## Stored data

####

(** Whatever its outcome, discovery only files certificates that the TLM vouches
    for; when it fails, URLs and topology stay as they were. *)
Lemma discover_trust_cases now c r c' :
  discover_trust now c = (r, c') ->
  match r with
  | Err _ => same_impl c c' \/
      exists tlm_cert, tlm_fetched c tlm_cert /\ grown (discovered tlm_cert) c c'
  | Ok t => exists tlm_cert c1 ea aa,
      tlm_fetched c tlm_cert /\ topo_inv tlm_cert t /\ ctl_signature_verified t = true /\
      grown (discovered tlm_cert) c c1 /\
      (forall ci, ci ∈ tlm_cert :: rcas t -> hashed_id_8 ci ∈ dom (certs_ (trust c1))) /\
      c' = set_topology (set_urls c1 ea aa) (Some t)
  end.
Proof.
  unfold discover_trust. intros H.
  destruct (discover_tlm c) as [[[tlm_cert hex]|e] c1] eqn:Htlm;
    apply discover_tlm_cases in Htlm as [Hs1 Hf]; [|simplify_eq; by left].
  pose proof (transitivity (grown_same (discovered tlm_cert) _ _ Hs1)
    (grown_add (discovered tlm_cert) c1 tlm_cert (discovered_tlm _))) as Hg1.
  destruct (http_get (log (trust_add c1 tlm_cert) _) _) as [resp c2] eqn:Hget.
  pose proof (transitivity (same_impl_log _ _) (http_get_same _ _ _ _ Hget)) as Hs2.
  pose proof (transitivity Hg1 (grown_same (discovered tlm_cert) _ _ Hs2)) as Hg2.
  assert (Hlog : forall e c3 m, grown (discovered tlm_cert) c c3 -> (@Err TrustTopology e, log c3 m) = (r, c') ->
    match r with
    | Err _ => same_impl c c' \/
        exists tlm_cert, tlm_fetched c tlm_cert /\ grown (discovered tlm_cert) c c'
    | Ok _ => False end).
  { intros e c3 m Hg [= <- <-]. right. exists tlm_cert. split; [done|].
    etrans; [apply Hg|apply grown_same, same_impl_log]. }
  destruct resp as [resp|e]; [|apply Hlog in H; [by destruct r|done]].
  destruct (status_code resp =? 200)%Z; simpl in H; [|apply Hlog in H; [by destruct r|done]].
  destruct (tlist.decode_ectl _ _ _ _) as [et|e] eqn:Hd; [|apply Hlog in H; [by destruct r|done]].
  destruct (ectl_signature_verified et) eqn:Hv; simpl in H; [|apply Hlog in H; [by destruct r|done]].
  set (t0 := set_ctl_verified _ true) in H.
  assert (Hrl : Forall (rca_of_ectl tlm_cert) (rcas et)).
  { apply Forall_elem. intros ci Hci. exists (body resp), (unix_seconds (now 0)), et. auto. }
  assert (Hld : forall ci, listed et ci -> discovered tlm_cert ci) by (intros; by eapply discovered_ectl).
  assert (Hi0 : topo_inv tlm_cert t0).
  { split_and!; try done; simpl; apply Forall_elem; intros ci Hci; apply Hld; unfold listed; auto. }
  assert (Hg3 : grown (discovered tlm_cert) c2 (foldl trust_add c2 (rcas et))).
  { apply grown_add_all, Forall_elem. intros ci Hci. apply Hld. by left. }
  destruct (discover_rcas _ _ _ _ _) as [t c3] eqn:Hl.
  destruct (discover_rcas_inv _ _ _ _ _ _ _ _ _ Hrl Hi0 Hl) as (Hg4 & Hi & Hrc & _).
  assert (Hg : grown (discovered tlm_cert) c c3) by (etrans; [apply Hg2|]; by etrans).
  destruct (ctl_signature_verified t) eqn:Hcv; simpl in H; [|apply Hlog in H; [by destruct r|done]].
  injection H as <- <-. eexists tlm_cert, c3, _, _. split_and!; try done.
  rewrite Hrc. intros ci [->|Hin]%elem_of_cons.
  - eapply grown_dom; [apply Hg4|]. eapply grown_dom; [apply Hg3|].
    destruct Hs2 as (_ & _ & -> & _). simpl. rewrite dom_insert_L. set_solver.
  - eapply grown_dom; [apply Hg4|]. by apply add_all_dom.
Qed.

####

## How to complete this task
Please set down, with no changes, the line that contains "destruct (discover_rcas _" and all the lines after it until the entries end; write nothing besides them.

## Finished exercise
  destruct (discover_rcas _ _ _ _ _) as [t c3] eqn:Hl.
  destruct (discover_rcas_inv _ _ _ _ _ _ _ _ _ Hrl Hi0 Hl) as (Hg4 & Hi & Hrc & _).
  assert (Hg : grown (discovered tlm_cert) c c3) by (etrans; [apply Hg2|]; by etrans).
  destruct (ctl_signature_verified t) eqn:Hcv; simpl in H; [|apply Hlog in H; [by destruct r|done]].
  injection H as <- <-. eexists tlm_cert, c3, _, _. split_and!; try done.
  rewrite Hrc. intros ci [->|Hin]%elem_of_cons.
  - eapply grown_dom; [apply Hg4|]. eapply grown_dom; [apply Hg3|].
    destruct Hs2 as (_ & _ & -> & _). simpl. rewrite dom_insert_L. set_solver.
  - eapply grown_dom; [apply Hg4|]. by apply add_all_dom.
Qed.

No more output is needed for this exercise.